The people_controller.rb#index, where I want to see the proper data, is:

def index     @people = Person.all     @employee_infos = EmployeeInfo.all

    respond_to do |format|       format.html # index.html.erb       format.xml { render :xml => @people }     end   end

And a relevant section of index.html.erb is: <%= @people.each do |person| %>   <tr> ...     <td><%= person.zip_code %></td>     <td><%= person.skill_set %></td>     <td><%= WHAT GOES HERE TO BE ABLE TO PRINT THE "position" FIELD OF THE employee_infos TABLE? WHAT CHANGES SHOULD BE MADE TO THE ABOVE?

     A second point was made about not having SQL statements in the controller (which I have done) so what is the alternative? What pages can I go to to see some examples of the right way?      Thanks again,           Barney

Barney <bsperlin@...> writes:

And a relevant section of index.html.erb is: <%= @people.each do |person| %>   <tr> ...     <td><%= person.zip_code %></td>     <td><%= person.skill_set %></td>     <td><%= WHAT GOES HERE TO BE ABLE TO PRINT THE "position" FIELD OF THE employee_infos TABLE? WHAT CHANGES SHOULD BE MADE TO THE ABOVE?

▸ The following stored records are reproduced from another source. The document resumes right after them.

Lemma run_step_fn_stays st :
  ∀ rt, is_Some (currentKernelFn rt) →
        is_Some (currentKernelFn (run_step st rt).2).
Proof.
  induction st as [fn|k| |k body IH] using Step_nested_ind; intros rt Hs.
  - by eexists.
  - done.
  - cbn [run_step].
    pose proof (InvokeSpec.getInvokeKernel_keeps_variables rt) as (Hf & _ & _).
    destruct (getInvokeKernel rt). cbn [snd] in *. by rewrite Hf.
  - rewrite run_step_RunWithKernel, runWithKernel_result. cbn [snd currentKernelFn].
    set (rt0 := mkRuntime _ _ _ _).
    assert (Hs0 : is_Some (currentKernelFn rt0)) by done.
    clearbody rt0. revert rt0 Hs0.
    induction IH as [|s l Hs1 Hl IHl]; intros rt0 Hs0; [done|].
    rewrite run_steps_cons. cbn [snd]. apply IHl. by apply Hs1.
Qed.

(** What a current-kernel function answers when it is asked [n] times in a
    row, with the store it leaves. *)
Fixpoint provided (fn : CurrentKernelFn) (n : nat) (s : Store)
    : list Kernel * Store :=
  match n with
  | 0 => ([], s)
  | S m =>
      let '(k, s1) := fn s in
      let '(ks, s2) := provided fn m s1 in
      (k :: ks, s2)
  end.

(** How often a step asks for the kernel of an invocation. *)
Fixpoint invocations (st : Step) : nat :=
  match st with
  | SetCurrentKernelFn _ | SetGlobalKernel _ => 0
  | GetInvokeKernel => 1
  | RunWithKernel _ body => list_sum (map invocations body)
  end.

Lemma provided_add fn n m s :
  provided fn (n + m) s
    = ((provided fn n s).1 ++ (provided fn m (provided fn n s).2).1,
       (provided fn m (provided fn n s).2).2).
Proof.
  revert s. induction n as [|n IH]; intros s.
  { cbn. by destruct (provided fn m s). }
  cbn [Nat.add provided]. destruct (fn s) as [k s1]. rewrite IH.
  destruct (provided fn n s1) as [ks s2]. cbn [fst snd].
  by destruct (provided fn m s2).
Qed.

Section FnSet.

Variable fn : CurrentKernelFn.

Definition answers_fn (st_answers : list Kernel * Runtime) (n : nat)
    (rt : Runtime) : Prop :=
  st_answers.1 = (provided fn n (store rt)).1
  ∧ store st_answers.2 = (provided fn n (store rt)).2
  ∧ currentKernelFn st_answers.2 = Some fn.

Lemma run_steps_fn_answers body :
  Forall (λ st, ∀ rt, currentKernelFn rt = Some fn → sets_fn st = false →
                      answers_fn (run_step st rt) (invocations st) rt) body →
  ∀ rt, currentKernelFn rt = Some fn → existsb sets_fn body = false →
        answers_fn (run_steps body rt) (list_sum (map invocations body)) rt.
Proof.
  induction 1 as [|s l Hs Hl IHl]; intros rt Hfn Hno; [done|].
  cbn [existsb] in Hno. apply orb_false_iff in Hno as [Hno1 Hno2].
  destruct (Hs rt Hfn Hno1) as (Ha & Hst & Hf).
  destruct (IHl _ Hf Hno2) as (Ha' & Hst' & Hf').
  rewrite run_steps_cons. unfold answers_fn in *.
  change (list_sum (map invocations (s :: l)))
    with (invocations s + list_sum (map invocations l)).
  rewrite provided_add. cbn [fst snd].
  rewrite Ha, Ha', Hst', Hst. done.
Qed.

Lemma run_step_fn_answers st :
  ∀ rt, currentKernelFn rt = Some fn → sets_fn st = false →
        answers_fn (run_step st rt) (invocations st) rt.
Proof.
  induction st as [fn'|k| |k body IH] using Step_nested_ind; intros rt Hfn Hno.
  - done.
  - done.
  - cbn [run_step invocations provided].
    rewrite (InvokeSpec.getInvokeKernel_from_fn rt fn Hfn).
    unfold answers_fn. cbn [provided fst snd store currentKernelFn].
    by destruct (fn (store rt)).
  - rewrite run_step_RunWithKernel, runWithKernel_result.
    cbn [sets_fn] in Hno. cbn [invocations].
    set (rt0 := mkRuntime _ _ _ _).
    destruct (run_steps_fn_answers body IH rt0 Hfn Hno) as (Ha & Hst & Hf).
    unfold answers_fn. cbn [fst snd store currentKernelFn]. done.
Qed.

End FnSet.
(** [re.search(r"\b(\d{5,})\b", s)]: group 1 of the leftmost match.  A run
    of digits matches when it is at least five long and no word character
    touches it on either side. *)
Fixpoint search_long_number (prev_word : bool) (s : string) : option string :=
  match s with
  | EmptyString => None
  | String c s' =>
      let (d, r) := span_digits s in
      if negb prev_word && (5 <=? String.length d)%nat
         && match r with
            | String x _ => negb (isword x)
            | EmptyString => true
            end
      then Some d
      else search_long_number (isword c) s'
  end.

(** The first element of a list that satisfies [p], with its position
    counted from [i]: a [for] loop left by [break]. *)
Fixpoint find_from {A : Type} (p : A -> bool) (i : nat) (l : list A)
  : option (nat * A) :=
  match l with
  | [] => None
  | x :: t => if p x then Some (i, x) else find_from p (S i) t
  end.

Definition is_provider_header (up : string) : bool :=
  forallb (fun w => contains w up) ["GROUP"; "PAYMENTS"; "TO"; "PROVIDER"].

Definition is_matrix_header (up : string) : bool :=
  contains "CURRENT MONTH" up && contains "YEAR TO DATE" up.

Definition extract_provider_name_and_id_from_decoded (page_text : string)
  : string * option string :=
  let page_text_norm := control_to_space page_text in
  let lines :=
    map (fun ln => strip (collapse_ws ln))
      (filter (fun ln => negb (String.eqb (strip ln) EmptyString))
         (splitlines page_text_norm)) in
  let upper_lines := map (fun ln => join " " (upper_runs (upper ln))) lines in
  (* the index of the name line and the name, when the header is found *)
  let found : option (nat * string) :=
    match find_from is_provider_header 0 upper_lines with
    | None => None
    | Some (i, _) =>
        let window := firstn (Nat.min (i + 8) (List.length lines) - (i + 1))
                        (skipn (i + 1) lines) in
        match
          find_from
            (fun cand =>
               negb (is_matrix_header (join " " (upper_runs (upper cand))))
               && negb (String.eqb (clean_provider_name_raw cand) EmptyString))
            (i + 1) window
        with
        | Some (j, cand) => Some (j, clean_provider_name_raw cand)
        | None => None
        end
    end in
  let name :=
    match found with
    | Some (_, n) => n
    | None =>
        match clean_provider_name_raw page_text_norm with
        | EmptyString => "Unknown Provider"
        | n => n
        end
    end in
  let provider_id :=
    match found with
    | None => None
    | Some (name_line_idx, _) =>
        let window_start := name_line_idx - 1 in
        let window_end := Nat.min (List.length lines) (name_line_idx + 4) in
        let window := firstn (window_end - window_start)
                        (skipn window_start lines) in
        match
          find_from
            (fun ln => match search_long_number false ln with
                       | Some _ => true
                       | None => false
                       end)
            0
            (filter
               (fun ln => negb (2 <=? List.length (_NUM_RE.findall ln))%nat)
               window)
        with
        | Some (_, ln) => search_long_number false ln
        | None => None
        end
    end in
  (name, provider_id).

If I am reading this right:

<td><%= person.employee_info.position %></td>

Note: this will trigger a database query to match the record in employee_info with the person's ID. Your @employee_infos variable is not being touched.
You really want eager load:

@people = Person.all.include(:employee_info)

     A second point was made about not having SQL statements in the controller (which I have done) so what is the alternative? What pages can I go to to see some examples of the right way?